I’m always skeptical of presidential campaigns that start from the House. America has only elected one Congressman to the presidency, James Garfield, and that was more than 130 years ago. The position represents a relatively small political unit, and lacks the constituency that a governor or a Senator can claim from having won state-wide election at least once. However, given Bachmann’s success in promoting and organizing within the Tea Party movement, where her status rivals that of Sarah Palin, the constituency issue may not be as critical as it would be for other members aiming for the White House instead of another term in the other House on Pennsylvania Avenue.
Anyone who knows Bachmann knows that she lacks nothing in drive or courage. Still, in this coming cycle, we can expect to see executive competence become a big issue, and the Republican nominee will have to possess a track record for accomplishment in that context.

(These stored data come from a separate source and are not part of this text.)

Definition imagePrompt (pokemon : Pokemon.t) (evolutionName : string) : string :=
  "Generate a highly detailed and stylized image of the evolved form of a Pokémon named '"
  ++ Pokemon.name pokemon ++ "'. The evolution, named '" ++ evolutionName
  ++ "', should clearly reflect its origin but appear more powerful, mature, and visually distinct, incorporating design elements suggested by its original form and its rarity '"
  ++ PokemonRarity.render (Pokemon.rarity pokemon)
  ++ "'. Focus on a vibrant, eye-catching style.".

(** [pokemons.map((p) => (p.id === updatedPokemon.id ? updatedPokemon : p))] *)
Definition replace_by_id (updatedPokemon : Pokemon.t) (prevPokemons : list Pokemon.t)
    : list Pokemon.t :=
  List.map (fun p => if String.eqb (Pokemon.id p) (Pokemon.id updatedPokemon)
                     then updatedPokemon else p) prevPokemons.
(** * faas-cli: [template store list]

    A shallow embedding of [commands/template_store_list.go] and of the parts
    of the Go standard library the command relies on ([unicode/utf8],
    [text/tabwriter], [encoding/json]), followed by the properties of the
    command that the specification states.

    Conventions:
    - a Go [string] is a [string]; a Go [[]byte] is a [list ascii]
      (an [ascii] is exactly one byte);
    - a Go [int] or [rune] is a [Z];
    - a Go [error] is [option string]: [None] is [nil] and [Some m] is an
      error whose [Error()] text is [m] (every error the command creates
      comes from [fmt.Errorf]);
    - code that mutates an object through a pointer ([*tabwriter.Writer])
      is written in state-passing style. *)

From Stdlib Require Import String Ascii List ZArith Lia Bool Arith.
From Stdlib Require Import DecimalString.
Import ListNotations.

Local Open Scope string_scope.
Local Open Scope list_scope.
Local Open Scope Z_scope.

(* ================================================================= *)
(** ** Bytes and strings *)

Definition bytes := list ascii.

(** The numeric value of a byte. *)
Definition b2z (c : ascii) : Z := Z.of_N (N_of_ascii c).

(** Conversion [byte(x)] of an integer: the low eight bits. *)
Definition z2b (x : Z) : ascii := ascii_of_N (Z.to_N (x mod 256)).

(** Control characters, which a Rocq string literal cannot spell. *)
Definition TAB : ascii := "009"%char.
Definition LF : ascii := "010"%char.
Definition VT : ascii := "011"%char.
Definition FF : ascii := "012"%char.
Definition CR : ascii := "013"%char.
Definition BS : ascii := "008"%char.
Definition QUOTE : ascii := "034"%char.

Definition tab : string := String TAB "".
Definition newline : string := String LF "".

(** [[]byte(s)] and [string(b)]. *)
Definition bytes_of_string : string -> bytes := list_ascii_of_string.
Definition string_of_bytes : bytes -> string := string_of_list_ascii.

(** [%d] of the [fmt] package. *)
Definition fmt_d (n : Z) : string := NilZero.string_of_int (Z.to_int n).

(* ================================================================= *)
(** ** [unicode/utf8] *)

Module utf8.

Definition RuneError : Z := 0xFFFD.
Definition RuneSelf : Z := 0x80.
Definition MaxRune : Z := 0x10FFFF.
Definition UTFMax : nat := 4.

Definition surrogateMin : Z := 0xD800.
Definition surrogateMax : Z := 0xDFFF.

Definition t1 : Z := 0x00.
Definition tx : Z := 0x80.
Definition t2 : Z := 0xC0.
Definition t3 : Z := 0xE0.
Definition t4 : Z := 0xF0.
Definition t5 : Z := 0xF8.

Definition maskx : Z := 0x3F.
Definition mask2 : Z := 0x1F.
Definition mask3 : Z := 0x0F.
Definition mask4 : Z := 0x07.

Bachmann’s resumé does not include significant executive experience, and none in politics, which puts her at a disadvantage when pitted against governors expected to run for the office, including her fellow Minnesotan Tim Pawlenty.
Here at home, speculation runs towards a Bachmann run against Amy Klobuchar for the Senate in 2012, especially given the massive war chest Bachmann amassed in the 2010 cycle. Klobuchar may be tough to beat in Minnesota, but that path may hold more opportunities for success for Bachmann than a dark-horse run at the presidency.